Sophie Hackett is the Curator, Photography, at the Art Gallery of Ontario (AGO) and adjunct faculty in Toronto Metropolitan University's (formerly Ryerson University) master’s program in Film and Photography Preservation and Collections Management. She continues to write for art magazines, international journals and artist monographs, including “Queer Looking: Joan E. Biren’s Slide Shows” in Aperture (spring 2015) and “Encounters in the Museum: The Experience of Photographic Objects” in the edited volume The “Public” Life of Photographs (The Image Centre (formerly Ryerson Image Centre) and MIT Press, 2016).

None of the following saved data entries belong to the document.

Definition timer_chat (chat_id user_message_id prompt : string) (model_id : pyval) (now : Z) : pydict :=
  let message := [("id", VStr user_message_id); ("parentId", VNone); ("childrenIds", VList []); ("role", VStr "user");
                  ("content", VStr prompt); ("timestamp", VInt now); ("models", VList [model_id])] in
  [("id", VStr chat_id); ("title", VStr ("Timer: " +:+ Str.take 60 prompt)); ("models", VList [model_id]);
   ("history", VDict [("currentId", VStr user_message_id); ("messages", VDict [(user_message_id, VDict message)])]);
   ("messages", VList [VDict [("role", VStr "user"); ("content", VStr prompt)]])].

Definition timer_meta (user_message_id parent_chat_id : string) (parent_message_id model_id : pyval) (due_at : Z)
    (events : list string) (run : pydict) : pydict :=
  [("internal", VBool true); ("type", VStr "timer"); ("parent_chat_id", VStr parent_chat_id);
   ("parent_message_id", parent_message_id); ("timer_at", VInt due_at); ("status", VStr "pending");
   ("timer_model_id", model_id); ("timer_task_message_id", VStr user_message_id);
   ("cancel_on", VList (VStr <$> events)); ("run", VDict run)].

Definition cleaned (d : pydict) : pydict := match sanitize_data_for_db (VDict d) with VDict d => d | _ => d end.

(** [Chats.insert_new_chat] of a timer *)
Definition insert_timer (user_id prompt parent_chat_id : string) (parent_message_id model_id : pyval) (due_at : Z)
    (events : list string) (run : pydict) : st world unit := λ w,
  let chat_id := uuid4 (w_drawn w) in
  let user_message_id := uuid4 (S (w_drawn w)) in
  let form := timer_chat chat_id user_message_id prompt model_id (seconds w) in
  let row := {| cr_user_id := user_id; cr_chat := cleaned form; cr_title := sanitize_data_for_db (dget form "title");
                cr_current_message_id := get_current_message_id form; cr_updated_at := seconds w |} in
  let meta := timer_meta user_message_id parent_chat_id parent_message_id model_id due_at events run in
  match w_chats w !! chat_id with
  | Some _ => (Err (IntegrityError), draw 2 w)
  | None => (Ok tt, draw 2 (set_chats (<[chat_id := ChatItem row meta (Some due_at)]> (w_chats w)) w))
  end.

Context (instant_ns : string → option Z) (iso_utc : Z → string).
(** [Chats.require_chat_creation_permission] of the user *)
Context (require_chat_creation_permission : string → res unit).

Definition exn_message (e : exn) : string := match e with ValueError m => m | _ => EmptyString end.

(** The answer is an error or the object that is dumped as JSON. *)
Definition create_timer (prompt at_ : string) (cancel_on : list string) (user_id : string) (metadata : pydict)
    (parent_chat_id : string) (parent_message_id : pyval) : prog world (string + pydict) :=
  let prompt := Str.strip prompt in
  if Str.is_empty prompt then mret (inl "Error: prompt must not be empty.")
  else if Str.is_empty parent_chat_id || Str.is_empty user_id
  then mret (inl "Error: chat and user context are required.")
  else
    now ← query w_now;
    match parse_timer_at instant_ns now at_ with
    | Err e => mret (inl ("Error: " +:+ exn_message e))
    | Ok due_at =>
        if negb (forallb (λ e, bool_decide (e ∈ allowed_events)) cancel_on)
        then mret (inl "Error: cancel_on accepts only chat.read and chat.user_message.")
        else
          let events := without_repeats cancel_on in
          model_id ← lift (model_of metadata);
          if negb (truthy model_id) then mret (inl "Error: model context is required.")
          else if truthy (dget metadata "direct") then mret (inl "Error: timers are unavailable for direct connections.")
          else
            _ ← lift (require_chat_creation_permission user_id);
            _ ← perform (insert_timer user_id prompt parent_chat_id parent_message_id model_id due_at events
                           (run_of metadata model_id));
            mret (inr [("status", VStr "set"); ("at", VStr (iso_utc due_at)); ("cancel_on", VList (VStr <$> events))])
    end.

(** *** The turn of a timer *)

(** [a < b] of the keys of [max] *)
Definition key_ltb (a b : pyval) : res bool :=
  match as_num a, as_num b, a, b with
  | Some x, Some y, _, _ => Ok (num_ltb x y)
  | _, _, VStr x, VStr y => Ok (Str.ltb x y)
  | _, _, _, _ => Err TypeError
  end.

(** [max(messages, key=lambda message: message.get('timestamp', 0))] *)
Fixpoint latest (best : pyval) (messages : list pyval) : res pyval :=
  match messages with
  | [] => Ok best
  | m :: messages =>
      a ← vgetd best "timestamp" (VInt 0); b ← vgetd m "timestamp" (VInt 0);
      newer ← key_ltb a b;
      latest (if (newer : bool) then m else best) messages
  end.

(** [done_assistants] *)
Fixpoint done_assistants (messages : list pyval) : res (list pyval) :=
  match messages with
  | [] => Ok []
  | m :: messages =>
      role ← vget m "role"; done ← vget m "done"; rest ← done_assistants messages;
      Ok (if veq_str role "assistant" && negb (ChatTree.is_False done) then m :: rest else rest)
  end.

(** The message that the turn continues *)
Definition turn_parent (messages meta : pydict) : res pyval :=
  l ← done_assistants (dict_values messages);
  match l with
  | [] => Ok (dget meta "parent_message_id")
  | m :: l => best ← latest m l; vget best "id"
  end.

(** [messages[parent_id].setdefault('childrenIds', [])] and the append *)
Definition list_child (messages : pydict) (parent_id : pyval) (child : string) : res pydict :=
  known ← (if truthy parent_id then in_messages parent_id messages else Ok false);
  match parent_id with
  | VStr p =>
      if negb known then Ok messages
      else
        d ← as_dict (dget messages p);
        let d := dict_setdefault "childrenIds" (VList []) d in
        match dget d "childrenIds" with
        | VList l =>
            Ok (dict_set p (VDict (if existsb (λ v, veq_str v child) l then d
                                   else dict_set "childrenIds" (VList (l ++ [VStr child])) d)) messages)
        | VStr _ | VDict _ => Err AttributeError
        | _ => Err TypeError
        end
  | _ => Ok messages
  end.

Definition user_turn (timer_id user_message_id assistant_message_id : string) (prompt parent_id model_id : pyval) (now : Z)
    : pydict :=
  [("id", VStr user_message_id); ("parentId", parent_id); ("childrenIds", VList [VStr assistant_message_id]);
   ("role", VStr "user"); ("content", prompt); ("model", model_id);
   ("meta", VDict [("internal", VBool true); ("type", VStr "timer"); ("timer_id", VStr timer_id)]);
   ("timestamp", VInt now)].
Definition assistant_turn (user_message_id assistant_message_id : string) (model_id : pyval) (now : Z) : pydict :=
  [("id", VStr assistant_message_id); ("parentId", VStr user_message_id); ("childrenIds", VList []);
   ("role", VStr "assistant"); ("content", VStr EmptyString); ("done", VBool false); ("model", model_id);
   ("timestamp", VInt now)].

(** What the transaction makes of the parent chat: its new JSON, the conversation before
    the turn and the message of the user.  The conversation holds the messages of the
    chat themselves, so the new child shows in it. *)
Definition add_turn (timer_id user_message_id assistant_message_id : string) (prompt model_id : pyval) (meta : pydict)
    (now : Z) (parent_chat : pydict) : res (pydict * list pyval * pydict) :=
  history ← as_dict (dgetd parent_chat "history" (VDict []));
  messages ← as_dict (dgetd history "messages" (VDict []));
  parent_id ← turn_parent messages meta;
  _ ← get_message_list messages parent_id;
  let user_message := user_turn timer_id user_message_id assistant_message_id prompt parent_id model_id now in
  let messages' := dict_set assistant_message_id (VDict (assistant_turn user_message_id assistant_message_id model_id now))
                     (dict_set user_message_id (VDict user_message) messages) in
  messages' ← list_child messages' parent_id user_message_id;
  linked ← list_child messages parent_id user_message_id;
  message_list ← get_message_list linked parent_id;
  let history' := dict_set "currentId" (VStr assistant_message_id) (dict_set "messages" (VDict messages') history) in
  Ok (dict_set "history" (VDict history') parent_chat, message_list, user_message).
(** *** [execute_due_timer] *)

Definition VERIFIED_USER_ROLES : list string := ["user"; "admin"].

(** [Chats.get_chat_by_id]; a history that cannot be repaired answers None *)
Definition readable (c : chat) : bool := is_ok (repair_chat_current_id (cleaned (cr_chat (c_row c)))).
Definition get_chat_by_id (id : string) (w : world) : option chat :=
  c ← w_chats w !! id; if readable c then Some c else None.
Definition get_chat_by_id_and_user_id (id : pyval) (user_id : string) (w : world) : option chat :=
  match id with
  | VStr s =>
      c ← w_chats w !! s;
      if String.eqb (cr_user_id (c_row c)) user_id && readable c then Some c else None
  | _ => None
  end.

(** [Chats.get_message_by_id_and_message_id]: the message table, else the chat *)
Definition get_message (id : string) (message_id : pyval) (w : world) : res pyval :=
  let rows := default [] (w_messages w !! id) in
  k ← hashed message_id;
  match k with
  | VStr m =>
      match dict_get m rows with
      | Some message => Ok message
      | None =>
          match w_chats w !! id with
          | None => Ok VNone
          | Some c =>
              let history := match dget (cr_chat (c_row c)) "history" with VDict h => h | _ => [] end in
              messages ← as_dict (por (dget history "messages") (VDict []));
              Ok (sanitize_data_for_db (dgetd messages m (VDict [])))
          end
      end
  | _ => Ok (if bool_decide (is_Some (w_chats w !! id)) then VDict [] else VNone)
  end.

Context (repr_other : pyval → string) (exn_text : exn → string).
(** The answer of [app.state.CHAT_COMPLETION_HANDLER] *)
Context (completion : pydict → res unit).

Definition part_text (part : pyval) : option string :=
  match part with
  | VDict d => if veq_str (dget d "type") "text" then Some (py_str repr_other (dgetd d "text" (VStr EmptyString))) else None
  | _ => None
  end.
(** The prompt of the message: its content, lists joined *)
Definition prompt_of (message : pyval) : res pyval :=
  content ← vget message "content";
  Ok (match por content (VStr EmptyString) with
      | VList l => VStr (Str.join EmptyString (omap (M:=list) part_text l))
      | v => v
      end).

(** [_MANIFEST_RE.sub('', text)] *)
Fixpoint after (sub s : string) : option string :=
  if Str.startswith sub s then Some (Str.drop (String.length sub) s)
  else match s with EmptyString => None | String _ s => after sub s end.
Definition newline : string := String (ascii_of_nat 10) EmptyString.
Definition manifest_at (s : string) : option string :=
  let start := "<available_tools>" +:+ newline in
  let s := if Str.startswith (newline +:+ start) s then Str.drop 1 s else s in
  if Str.startswith start s then after "</available_tools>" (Str.drop (String.length start) s) else None.
Fixpoint without_manifests (fuel : nat) (s : string) : string :=
  match fuel with
  | O => s
  | S fuel =>
      match manifest_at s with
      | Some rest => without_manifests fuel rest
      | None => match s with EmptyString => EmptyString | String c s => String c (without_manifests fuel s) end
      end
  end.
Definition strip_deferred_tools_manifest (s : string) : string := without_manifests (String.length s) s.

Definition context_of (run : pydict) : res pydict :=
  context ← as_dict (por (dget run "chat_context") (VDict []));
  if is_none (dget run "chat_context") && truthy (dget run "system_prompt") then
    match dget run "system_prompt" with
    | VStr s => Ok (dict_set "messages" (VList [VDict [("role", VStr "system");
                  ("content", VStr (strip_deferred_tools_manifest s))]]) context)
    | _ => Err TypeError
    end
  else Ok context.

(** [form_data] *)
Definition form_data (parent_chat_id assistant_message_id : string) (run : pydict) (prompt model_id : pyval)
    (message_list : list pyval) (user_message : pydict) : res pydict :=
  context ← context_of run;
  first ← viter (dgetd context "messages" (VList []));
  let or_list k := por (dget run k) (VList []) in
  let or_dict k := por (dget run k) (VDict []) in
  let form :=
    [("model", model_id); ("params", por (dget context "params") (VDict []));
     ("messages", VList (first ++ message_list ++ [VDict [("role", VStr "user"); ("content", prompt)]]));
     ("stream", VBool true); ("chat_id", VStr parent_chat_id); ("id", VStr assistant_message_id);
     ("parent_id", dget user_message "parentId"); ("user_message", VDict user_message);
     ("session_id", por (dget run "session_id") (VStr ("timer:" +:+ parent_chat_id))); ("background_tasks", VDict []);
     ("tool_ids", or_list "tool_ids"); ("skill_ids", or_list "skill_ids"); ("filter_ids", or_list "filter_ids");
     ("features", or_dict "features"); ("files", or_list "files"); ("variables", or_dict "variables");
     ("chat_variables", dget context "chat_variables")] in
  Ok (if truthy (dget run "terminal_id") then dict_set "terminal_id" (dget run "terminal_id") form else form).

Definition set_error (timer_id message : string) : prog world unit :=
  set_timer_state timer_id "error" [("timer_error", VStr message)].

What It Means To Be Seen: Photography and Queer Visibility / Zanele Muholi: Faces and Phases
Curators: Sophie Hackett and Gaelle Morel
Research Assistant: Sol Legault
Within LGBTQ communities, the camera has historically served several critical functions. Journalists, artists, amateurs, and activists have used photography to build and sustain social bonds by sharing private experience, recording and preserving history, and celebrating sexuality and gender identities constrained by dominant social mores and legal prohibition - in other words, revealing what might otherwise be hidden from sight. By contrast, the medium has been used critically, and with aggression, as an instrument of identification and derogation by heteronormative media outlets and forces of state power. This publication, issued alongside The Image Centre's (formerly Ryerson Image Centre) Summer 2014 exhibition season on the occasion of WorldPride 2014 Toronto, explores significant aspects of photography's function within and without queer culture over the last seventy-five years.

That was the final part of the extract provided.